By Laura Becquer
Havana, Nov 10 (EFE).- Last month’s conviction of a singer-songwriter with ties to ruling circles on charges he sexually assaulted multiple women has been hailed by some Cuban feminists as a sign that authorities on the Communist-ruled island are taking the problem of gender violence seriously.
Other activists, however, are more focused on the non-custodial nature of the five-year sentence imposed on Fernando Becquer, 52.
The verdict, handed down Oct. 18, is subject to appeal by both the prosecution and the defense.
In a brief Twitter post omitting any mention of Becquer by name, the official Federation of Cuban Women (FMC) invoked the concept of “zero tolerance” and said that the trial was conducted “as established by the law.”
A year ago, independent online magazine El Estornudo published a story based on the accounts of five women who accused Becquer of assaulting them during the period 2002-2012.
Becquer denied the allegations and reaction on social media was mixed, with some expressing sympathy for the purported victims and others dismissing the charges as “slander.” But as time passed, 25 other women came forward with accusations against the singer.
When EFE reached out to victims for comment, they said that they will wait for a final ruling before issuing a joint statement.
Yet some of them have been vocal on social media.
“He has not spent one day in prison,” accuser Massiel Carrasquero, who testified at the trial, said, describing the sentence as “weak and unrealistic.”
“Becquer remains on the loose, with access to his ‘hunting’ grounds, with his social status supported by his privileges and liberties and doing what he wants, including harassing his victims on social media,” she wrote.
Another women who testified, Lilliana H. Balance, complained about “institutional silence,” the failure of the culture ministry to prevent Becquer from performing and the “abandonment of the FMC.”
The singer was sentenced to five years of “deprivation of freedom,” which entails having to work at a job assigned by authorities and being required to report regularly to the court and a prohibition on changing residence without permission.
Aylin Torres, an academic who specializes in gender issues, told EFE that the sentence is “inadequate” because there is no reason to think that Becquer will not re-offend.

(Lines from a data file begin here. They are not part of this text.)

(* ===== verification/Json.v ===== *)
(** JSON documents as encoding/json sees them, the decodings the code asks of
    it, and kvjson's [Scalar]. A [json.RawMessage] is the document it holds, in
    the compact form; number literals are kept as written. *)
From Stdlib Require Import Ascii.
From S2P Require Import Prelude GoLib Errors.

Inductive json :=
| JNull
| JBool (b : bool)
| JNum (lit : string)
| JStr (s : string)
| JArr (l : list json)
| JObj (l : list (string * json)).

(** ** Printing (json.Marshal) *)
Definition json_quote_rune (html : bool) (rb : Z * string) : string :=
  let '(r, bs) := rb in
  let esc c := chr 92 +:+ c in
  if decide (r = 34)%Z then esc dq
  else if decide (r = 92)%Z then esc (chr 92)
  else if decide (r = 8)%Z then esc "b"
  else if decide (r = 12)%Z then esc "f"
  else if decide (r = 10)%Z then esc "n"
  else if decide (r = 13)%Z then esc "r"
  else if decide (r = 9)%Z then esc "t"
  else if (r <? 32)%Z then esc ("u" +:+ hex4 r)
  else if html && bool_decide (r ∈ [38; 60; 62])%Z then esc ("u" +:+ hex4 r)
  else if decide (r = rune_error ∧ slen bs = 1) then esc "ufffd"
  else if bool_decide (r ∈ [0x2028; 0x2029])%Z then esc ("u" +:+ hex4 r)
  else bs.
Definition json_quote (html : bool) (s : string) : string :=
  dq +:+ sconcat (json_quote_rune html <$> runes s) +:+ dq.

Fixpoint compact (j : json) : string :=
  match j with
  | JNull => "null"
  | JBool b => if b then "true" else "false"
  | JNum lit => lit
  | JStr s => json_quote true s
  | JArr l => "[" +:+ Join "," (compact <$> l) +:+ "]"
  | JObj l =>
      "{" +:+ Join "," ((λ kv, json_quote true kv.1 +:+ ":" +:+ compact kv.2) <$> l) +:+ "}"
  end.

(** ** Parsing (encoding/json's scanner and unquote) *)
Definition is_ws (c : ascii) : bool := is_byte 32 c || is_byte 9 c || is_byte 10 c || is_byte 13 c.
Fixpoint skip_ws (s : string) : string :=
  match s with String c s' => if is_ws c then skip_ws s' else s | EmptyString => "" end.

Definition utf8_encode (r : Z) : string :=
  let b z := String (Ascii.ascii_of_N (Z.to_N z)) "" in
  if (r <? 0x80)%Z then b r
  else if (r <? 0x800)%Z then b (0xC0 + r / 64)%Z +:+ b (0x80 + r mod 64)%Z
  else if (r <? 0x10000)%Z then
    b (0xE0 + r / 4096)%Z +:+ b (0x80 + r / 64 mod 64)%Z +:+ b (0x80 + r mod 64)%Z
  else b (0xF0 + r / 262144)%Z +:+ b (0x80 + r / 4096 mod 64)%Z
       +:+ b (0x80 + r / 64 mod 64)%Z +:+ b (0x80 + r mod 64)%Z.

Definition hex_val (c : ascii) : option Z :=
  let b := byte_of c in
  if is_digit c then Some (b - 48)%Z
  else if in_range 97 102 c then Some (b - 87)%Z
  else if in_range 65 70 c then Some (b - 55)%Z else None.
Definition hex4_val (s : string) : option (Z * string) :=
  match s with
  | String a (String b (String c (String d s'))) =>
      match hex_val a, hex_val b, hex_val c, hex_val d with
      | Some x, Some y, Some z, Some w => Some (x * 4096 + y * 256 + z * 16 + w, s')%Z
      | _, _, _, _ => None
      end
  | _ => None
  end.
Definition is_surrogate (r : Z) : bool := ((0xD800 <=? r) && (r <? 0xE000))%Z.
(** A [\u] escape, the backslash and the [u] already read: a surrogate pair is
    one rune, a lone surrogate is U+FFFD. *)
Definition unescape_u (s : string) : option (string * string) :=
  match hex4_val s with
  | None => None
  | Some (r, s1) =>
      if negb (is_surrogate r) then Some (utf8_encode r, s1)
      else match cut_prefix (chr 92 +:+ "u") s1 with
      | Some s2 =>
          match hex4_val s2 with
          | Some (r2, s3) =>
              if ((r <? 0xDC00) && (0xDC00 <=? r2) && (r2 <? 0xE000))%Z
              then Some (utf8_encode (0x10000 + (r - 0xD800) * 1024 + (r2 - 0xDC00))%Z, s3)
              else Some (utf8_encode rune_error, s1)
          | None => Some (utf8_encode rune_error, s1)
          end
      | None => Some (utf8_encode rune_error, s1)
      end
  end.
Definition simple_escape (c : ascii) : option string :=
  if one_of (dq +:+ chr 92 +:+ "/") c then Some (String c "")
  else if is_byte 98 c then Some (chr 8) else if is_byte 102 c then Some (chr 12)
  else if is_byte 110 c then Some (chr 10) else if is_byte 114 c then Some (chr 13)
  else if is_byte 116 c then Some (chr 9) else None.

(** The body of a string, its opening quote already read. *)
Fixpoint parse_chars (n : nat) (s : string) : option (string * string) :=
  match n, s with
  | S n', String c s' =>
      if is_byte 34 c then Some ("", s')
      else
        let step :=
          if is_byte 92 c then
            match s' with
            | String e s2 => if is_byte 117 e then unescape_u s2
                             else match simple_escape e with
                                  | Some x => Some (x, s2) | None => None end
            | EmptyString => None
            end
          else if (byte_of c <? 32)%Z then None
          else let '(r, bs, rest) := decode_rune c s' in
               Some (if decide (r = rune_error ∧ slen bs = 1) then utf8_encode rune_error
                     else bs, rest) in
        match step with
        | Some (x, rest) =>
            match parse_chars n' rest with
            | Some (y, rest') => Some (x +:+ y, rest')
            | None => None
            end
        | None => None
        end
  | _, _ => None
  end.

Fixpoint take_while (p : ascii → bool) (s : string) : string * string :=
  match s with
  | String c s' => if p c then let '(a, b) := take_while p s' in (String c a, b) else ("", s)
  | EmptyString => ("", "")
  end.
(** [int frac? exp?], as encoding/json scans numbers. *)
Definition parse_number (s : string) : option (string * string) :=
  let '(sign, s1) := match cut_prefix "-" s with Some t => ("-", t) | None => ("", s) end in
  let '(ds, s2) := take_while is_digit s1 in
  let int_ok := match ds with
                | EmptyString => false
                | String c rest => negb (is_byte 48 c) || eqb rest ""
                end in
  if negb int_ok then None else
  let frac := match cut_prefix "." s2 with
              | Some t => let '(f, t') := take_while is_digit t in
                          if eqb f "" then None else Some ("." +:+ f, t')
              | None => Some ("", s2)
              end in
  match frac with
  | None => None
  | Some (f, s3) =>
      match s3 with
      | String e s4 =>
          if one_of "eE" e then
            let '(sg, s5) := match s4 with
                             | String c t => if one_of "+-" c then (String c "", t) else ("", s4)
                             | EmptyString => ("", s4)
                             end in
            let '(x, s6) := take_while is_digit s5 in
            if eqb x "" then None
            else Some (sign +:+ ds +:+ f +:+ String e "" +:+ sg +:+ x, s6)
          else Some (sign +:+ ds +:+ f, s3)
      | EmptyString => Some (sign +:+ ds +:+ f, s3)
      end
  end.

(** One value, and what follows it. The fuel bounds the nesting and the number of
    elements, both below the length of the text. *)
Fixpoint parse_value (n : nat) (s : string) : option (json * string) :=
  match n with
  | 0 => None
  | S n' =>
      match skip_ws s with
      | EmptyString => None
      | String c s1 =>
          if is_byte 34 c then
            match parse_chars (slen s1) s1 with
            | Some (x, rest) => Some (JStr x, rest) | None => None end
          else if is_byte 123 c then
            match cut_prefix "}" (skip_ws s1) with
            | Some rest => Some (JObj [], rest)
            | None => match parse_members n' s1 with
                      | Some (l, rest) => Some (JObj l, rest) | None => None end
            end
          else if is_byte 91 c then
            match cut_prefix "]" (skip_ws s1) with
            | Some rest => Some (JArr [], rest)
            | None => match parse_elems n' s1 with
                      | Some (l, rest) => Some (JArr l, rest) | None => None end
            end
          else match cut_prefix "true" (String c s1) with
          | Some rest => Some (JBool true, rest)
          | None => match cut_prefix "false" (String c s1) with
          | Some rest => Some (JBool false, rest)
          | None => match cut_prefix "null" (String c s1) with
          | Some rest => Some (JNull, rest)
          | None => match parse_number (String c s1) with
                    | Some (lit, rest) => Some (JNum lit, rest) | None => None end
          end end end
      end
  end
with parse_elems (n : nat) (s : string) : option (list json * string) :=
  match n with
  | 0 => None
  | S n' =>
      match parse_value n' s with
      | None => None
      | Some (v, s1) =>
          match skip_ws s1 with
          | String c s2 =>
              if is_byte 93 c then Some ([v], s2)
              else if is_byte 44 c then
                match parse_elems n' s2 with
                | Some (l, rest) => Some (v :: l, rest) | None => None end
              else None
          | EmptyString => None
          end
      end
  end
with parse_members (n : nat) (s : string) : option (list (string * json) * string) :=
  match n with
  | 0 => None
  | S n' =>
      match skip_ws s with
      | String q s0 =>
          if negb (is_byte 34 q) then None else
          match parse_chars (slen s0) s0 with
          | None => None
          | Some (k, s1) =>
              match cut_prefix ":" (skip_ws s1) with
              | None => None
              | Some s2 =>
                  match parse_value n' s2 with
                  | None => None
                  | Some (v, s3) =>
                      match skip_ws s3 with
                      | String c s4 =>
                          if is_byte 125 c then Some ([(k, v)], s4)
                          else if is_byte 44 c then
                            match parse_members n' s4 with
                            | Some (l, rest) => Some ((k, v) :: l, rest) | None => None end
                          else None
                      | EmptyString => None
                      end
                  end
              end
          end
      | EmptyString => None
      end
  end.

(** [json.NewDecoder(s).Decode]: the first value of a stream, and the rest. *)
Definition decode_stream (s : string) : option (json * string) :=
  parse_value (2 * S (slen s)) s.
(** [json.Unmarshal] up to the conversion into the target: one value, nothing
    after it. *)
Definition parse_json (s : string) : option json :=
  match decode_stream s with
  | Some (j, rest) => if eqb (skip_ws rest) "" then Some j else None
  | None => None
  end.

(** ** Decoding (json.Unmarshal). [null] into a string, a number, a map or a
    slice is a no-op that leaves the zero value; a later duplicate key wins. *)
Definition as_string (j : json) : option string :=
  match j with JNull => Some "" | JStr s => Some s | _ => None end.
Definition as_int (j : json) : option Z :=
  match j with JNull => Some 0%Z | JNum lit => atoi lit | _ => None end.
Definition fields_of (l : list (string * json)) : gmap string json := list_to_map (reverse l).
(** Into a [map[string]json.RawMessage]; the inner [None] is the nil map. *)
Definition as_object (j : json) : option (option (gmap string json)) :=
  match j with JNull => Some None | JObj l => Some (Some (fields_of l)) | _ => None end.
(** Into a [[]map[string]json.RawMessage]; the inner [None]s are nil. *)
Definition as_objects (j : json) : option (option (list (option (gmap string json)))) :=
  match j with
  | JNull => Some None
  | JArr l => Some <$> mapM as_object l
  | _ => None
  end.
Definition as_strings (j : json) : option (list string) :=
  match j with JNull => Some [] | JArr l => mapM as_string l | _ => None end.

(** [json.Unmarshal(m[k], &v)] for a key that may be absent: a nil RawMessage is
    an error. *)
Definition field {A} (dec : json → option A) (m : gmap string json) (k : string) : option A :=
  m !! k ≫= dec.

(** A Go map ranged over. Go leaves the order open; the model fixes one, and the
    order can only decide which of several errors is reported. *)
Abbreviation entries m := (map_to_list m) (only parsing).
Definition sorted_keys {V} (m : gmap string V) : list string := sort_strings (map_to_list m).*1.
Definition JMap (m : gmap string json) : json :=
  JObj ((λ k, (k, default JNull (m !! k))) <$> sorted_keys m).

(** ** kvjson.Scalar *)
Definition Scalar (raw : json) : res string :=
  match raw with
  | JNull => Ok "null"
  | JStr s => Ok s
  | _ => Ok (compact raw)
  end.

Lemma sorted_keys_elem {V} (m : gmap string V) k : k ∈ sorted_keys m ↔ is_Some (m !! k).
Proof.
  unfold sorted_keys. rewrite sort_strings_elem, list_elem_of_fmap. split.
  - intros ([k' v] & -> & H). apply elem_of_map_to_list in H. simpl. eauto.
  - intros [v H]. exists (k, v). by rewrite elem_of_map_to_list.
Qed.
Lemma fields_of_lookup l k v : NoDup l.*1 → (k, v) ∈ l → fields_of l !! k = Some v.
Proof.
  intros Hnd Hin. unfold fields_of. apply elem_of_list_to_map_1.
  - rewrite fmap_reverse, reverse_Permutation. done.
  - by rewrite elem_of_reverse.
Qed.
Lemma sorted_keys_NoDup {V} (m : gmap string V) : NoDup (sorted_keys m).
Proof.
  unfold sorted_keys, sort_strings. rewrite (merge_sort_Permutation str_le).
  apply NoDup_fst_map_to_list.
Qed.
Lemma fields_of_JMap (m : gmap string json) : as_object (JMap m) = Some (Some m).
Proof.
  unfold JMap. cbn [as_object]. do 2 f_equal. apply map_eq. intros k.
  set (l := (λ k, (k, default JNull (m !! k))) <$> sorted_keys m).
  assert (l.*1 = sorted_keys m) as Hl by (unfold l; rewrite <- list_fmap_compose; apply list_fmap_id).
  destruct (m !! k) as [v|] eqn:Hk.
  - apply fields_of_lookup; [rewrite Hl; apply sorted_keys_NoDup|].
    apply list_elem_of_fmap. exists k. rewrite Hk. split; [done|]. apply sorted_keys_elem. eauto.
  - destruct (fields_of l !! k) as [v|] eqn:Hf; [|done]. exfalso.
    apply elem_of_list_to_map_2 in Hf. rewrite elem_of_reverse in Hf.
    apply list_elem_of_fmap in Hf as (k' & [= -> _] & Hin).
    apply sorted_keys_elem in Hin as [? Hin]. congruence.
Qed.
#[export] Hint Rewrite @sorted_keys_elem : go.

(** * Hex digits *)
Lemma hex_digit_val up d : (0 ≤ d < 16)%Z → ∃ c, hex_digit up d = String c "" ∧ hex_val c = Some d.
Proof.
  intros H. assert (d ∈ seqZ 0 16) as Hd by (apply elem_of_seqZ; lia). vm_compute in Hd.
  repeat (apply elem_of_cons in Hd as [->|Hd]; [destruct up; by eexists; split; vm_compute|]).
  by apply elem_of_nil in Hd.
Qed.
Lemma hex_val_range c x : hex_val c = Some x → (0 ≤ x < 16)%Z.
Proof.
  unfold hex_val, is_digit, in_range. cbv zeta. intros H.
  repeat match type of H with (if ?b then _ else _) = _ => destruct b eqn:?; [injection H as <-; lia|] end. done.
Qed.
(** A byte as two hex digits. *)
Lemma hex2_val up d : (0 ≤ d < 256)%Z →
  ∃ a b x y, hex2 up d = String a (String b "") ∧ hex_val a = Some x ∧ hex_val b = Some y ∧ (x * 16 + y)%Z = d.
Proof.
  intros H. unfold hex2. assert (∀ z, 0 ≤ z `mod` 16 < 16)%Z as Hm by (intros z; apply Z.mod_pos_bound; lia).
  destruct (hex_digit_val up _ (Hm (d `div` 16)%Z)) as (a & -> & Ha). destruct (hex_digit_val up _ (Hm d)) as (b & -> & Hb).
  exists a, b, ((d `div` 16) `mod` 16)%Z, (d `mod` 16)%Z. split_and!; [done..|].
  rewrite (Z.mod_small (d `div` 16)); [|split; [apply Z.div_pos; lia|apply Z.div_lt_upper_bound; lia]].
  pose proof (Z.div_mod d 16). lia.
Qed.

One who prefers to see the glass as half-full is the director of the feminist website Matria, Monica Rivero, who called the verdict an “important precedent.”
“An accusation that began in the independent press and social media had sufficient resonance for other victims to break the silence and ultimately, take the perpetrator to court. In this case, moreover, a public person close to the institutions,” she told EFE.
The case spurred renewed debate on the need for a law against gender violence, a long-standing demand of activists that the government rejects as unnecessary.
But Rivero is among the experts who see such a law as vital.
“Its specificity would address the gaps and maladjustments in prosecutions for mistreatment, harassment, abuse or rape,” she said. “There would be an essential guide for the management, prevention and punishment of machista violence.”
A gender violence law “would place the discussion in a broader, more complex and comprehensive frame that allows thinking about processes of prevention of violence,” Aylin Torres said.